Sparingowa porażka GKS-u u progu rozpoczęcia rundy wiosennej

#gksnigdyniezginie
#gksnigdyniezginie

W najbliższy weekend GKS Bełchatów miał rozegrać ligowe spotkanie z Siarką Tarnobrzeg, jednak podobnie jak wcześniejszy pojedynek ze Stalą Stalowa Wola, również i ten mecz został z powodu złego stanu boiska odwołany i odbędzie się w innym terminie. By nie tracić meczowego rytmu, nasi piłkarze rozegrali w sobotę sparing z Lechią Tomaszów Mazowiecki. Podopieczni trenera Mariusza Pawlaka przegrali z III-ligowcem 0:2 i przez kilka najbliższych dni muszą ostro wziąć się do pracy, by wyeliminować błędy, wszak w piątek startuje liga, a „Brunatni” gościć będą lidera rozgrywek, zespół GKS-u Jastrzębie.

Pierwsza bramka dla Lechii padła w 18. minucie po błędzie Szczepana Koguta, który nie dogonił pędzącego lewą stroną Marcin Mireckiego, a ten strzałem w długi róg pokonał Pawła Lenarcika. Drugą bramkę bełchatowianie stracili w 33. minucie, kiedy to goście wykorzystali zamieszanie w polu karnym powstałe po stałym fragmencie gry i Kamil Szymczak wepchnął piłkę do naszej bramki.

Kibice zgromadzeni na tym meczu, mogą mieć problem ze znalezieniem pozytywów w grze „Brunatnych”. GKS zagrał słaby mecz, w którym oprócz kąśliwego strzału w słupek z rzutu wolnego, raczej nie był w stanie realnie zagrozić bramce Lechii. Nieliczne strzały podopiecznych Pawlaka kończyły się z reguły na bramkarzu gości lub lądowały obok bramki. Przez większą część spotkania walka toczyła się w środkowej części boiska, z której z reguły zwycięsko wychodziła Lechia.

W drużynie GKS-u zadebiutował 33-letni obrońca Mariusz Magiera i wydaje się, że to on będzie wiosną dyrygował grą defensywy. Pomimo straconych przez nasz zespół bramek, Magiera rozegrał solidny mecz.
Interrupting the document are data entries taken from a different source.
Lemma steady_call_all (ls : list UserFn) (args : list value) : steady (call_all ls args).
Proof.
  induction ls as [|f ls IH]; cbn [call_all]; [apply steady_ret|].
  apply steady_bind; [apply steady_call | intros _; exact IH].
Qed.

Lemma steady_on_message (buf : Buffer) (rinfo : Rinfo) : steady (on_message buf rinfo).
Proof.
  unfold on_message, self_decode, decode, emit.
  apply steady_bind.
  - apply steady_try_catch; [|intros x; apply steady_ret].
    repeat steady_known.
  - intros [data|]; [|apply steady_ret].
    repeat first [apply steady_call_all | apply steady__handleMessage | steady_known].
Qed.

Lemma steady_eachLimit (kind : RoundKind Sig) (coll : list Rinfo)
    (cb : option UserFn) (latest : option Sig) :
  steady (eachLimit kind coll cb latest).
Proof.
  intros e e' out r Hinv Hrun. destruct coll as [|peer peers].
  - destruct (eachLimit_nil kind cb latest e) as (e1 & Heq & _ & _ & _ & Hkeep).
    rewrite Heq in Hrun. inversion Hrun; subst. auto.
  - destruct (eachLimit_cons kind cb latest e peer peers)
      as (e1 & msg & Heq & _ & _ & _ & Hkeep).
    rewrite Heq in Hrun. inversion Hrun; subst. auto.
Qed.

Lemma steady_perform (a : Action Sig) : steady (perform a).
Proof.
  destruct a; cbn [perform].
  - unfold connect. repeat steady_known.
  - unfold lookup. repeat first [apply steady_eachLimit | steady_known].
  - unfold publish. repeat first [apply steady_eachLimit | steady_known].
  - unfold onPublish, on. repeat steady_known.
  - repeat steady_known.
  - apply steady__handleMessage.
  - apply steady_on_message.
  - apply steady_fire_timer.
  - steady_step.
Qed.

(** No instance that arises from a new one has a candidate peer ([_peers]
    is empty and every set recorded for a key is empty), and its registry of
    request handlers still holds the PING handler alone. *)
Lemma reachable_invariant (e : Engine) : reachable e -> invariant e.
Proof.
  induction 1 as [start now | e e' a out r _ IH Hstep].
  - split; [reflexivity|]. split; [reflexivity|]. split; apply map_Forall_empty.
  - eapply steady_perform; eassumption.
Qed.

(** Hence, on every such instance, [lookup] sends nothing and calls back at
    once with the signature it was given, and [publish] sends nothing and
    calls back, if at all, with the count [0]. *)
Lemma lookup_on_reachable (e : Engine) (pk : Buffer) (currentSig : option Sig)
    (cb : option UserFn) :
  reachable e ->
  exists e' : Engine,
    lookup pk currentSig cb e
    = (e',
       match cb with
       | None => []
       | Some f =>
           [Call (fn_id f)
              [VNull; match currentSig with Some s => VSig s | None => VNull end]]
       end,
       Ret tt).
Proof.
  intros Hreach. apply reachable_invariant in Hreach as (_ & Hp & Hv & _).
  unfold lookup. rewrite (bind_Ret_nil get _ e _ _ (get_eq e)).
  assert (match _peersVarsMap e !! hex pk with
          | Some peers => peers
          | None => _peers e
          end = []) as ->.
  { destruct (_peersVarsMap e !! hex pk) as [peers|] eqn:E; [|exact Hp].
    exact (Hv _ _ E). }
  destruct (eachLimit_nil (LookupRound (hex pk) pk) cb currentSig e)
    as (e' & Hrun & _).
  exists e'. exact Hrun.
Qed.
(** C5: in a row that is kept, a cell record without a value entry flattens to
    [None], a cell holding the empty string flattens to the empty string, and
    the two tables differ. *)
Theorem missing_value_flattens_to_None
  (before after : list (list (string * pyval))) (entries : list (string * pyval)) :
  assoc "VarCharValue" entries = None ->
  1 <= List.length before + List.length after ->
  process_data (PList [row (map PDict before ++ PDict entries :: map PDict after)])
  = Return [map value_of_cell (map PDict before) ++ PNone
              :: map value_of_cell (map PDict after)]%list
  /\ process_data (PList [row (map PDict before ++ cell (Some "") :: map PDict after)])
     = Return [map value_of_cell (map PDict before) ++ PStr ""
                 :: map value_of_cell (map PDict after)]%list
  /\ process_data (PList [row (map PDict before ++ PDict entries :: map PDict after)])
     <> process_data (PList [row (map PDict before ++ cell (Some "") :: map PDict after)]).
Proof.
  intros Hmissing Hlen.
  assert (Hshape : forall c, isinstance_dict c = true ->
            forallb isinstance_dict (map PDict before ++ c :: map PDict after)%list = true).
  { intros c Hc. rewrite forallb_app. simpl.
    now rewrite !records_are_dicts, Hc. }
  assert (Hsize : forall c,
            2 <= List.length (map PDict before ++ c :: map PDict after)%list).
  { intros c. rewrite length_app. simpl. rewrite !length_map. lia. }
  assert (Hnull : process_data
            (PList [row (map PDict before ++ PDict entries :: map PDict after)])
          = Return [map value_of_cell (map PDict before) ++ PNone
                      :: map value_of_cell (map PDict after)]%list).
  { rewrite single_row_table by auto.
    rewrite map_app. simpl. unfold dict_get. now rewrite Hmissing. }
  assert (Hempty : process_data
            (PList [row (map PDict before ++ cell (Some "") :: map PDict after)])
          = Return [map value_of_cell (map PDict before) ++ PStr ""
                      :: map value_of_cell (map PDict after)]%list).
  { rewrite single_row_table by auto.
    rewrite map_app. reflexivity. }
  split; [exact Hnull|]. split; [exact Hempty|].
  rewrite Hnull, Hempty. intros Heq.
  injection Heq as Heq. apply app_inv_head in Heq. discriminate Heq.
Qed.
Jeżeli damy mu czas na wkomponowanie się w zespół, to możemy liczyć, że będzie „filarem nie do przejścia” bełchatowskiej obrony.

Pierwszy mecz o punkty w 2018 roku GKS rozegra w piątek na własnym stadionie z liderem 2. Ligi, drużyną GKS-u 1962 Jastrzębie. Miejmy nadzieję, że gra zespołu będzie wyglądała dużo lepiej niż dzisiaj.

GKS Bełchatów – Lechia Tomaszów Mazowiecki 0:2 (0:2)
Bramki: Marcin Mirecki 18, Kamil Szymczak 33.

GKS Bełchatów: Paweł Lenarcik – Szczepan Kogut (54. Filip Kendzia), Damian Michalski, Mariusz Magiera, Marcin Ryszka – Patryk Rachwał, Marcin Garuch – Bartłomiej Bartosiak, Dawid Flaszka (54. Michał Lewandowski), Robert Chwastek – Piotr Giel.

Lechia Tomaszów Maz.: Kais Al-Ani – Kamil Tlaga, Kamil Cyran, Paweł Magdoń (70. Patryk Walasek), Wiktor Żytek – Dawid Kieplin (58. Patryk Jakubczyk), Łukasz Bocian, Artur Golański (66. Piotr Kornacki), Kamil Szymczak (70. Patryk Miarka), Marcin Mirecki (60. Kamil Lewiński) – Patryk Olszewski (58. Tomasz Płonka).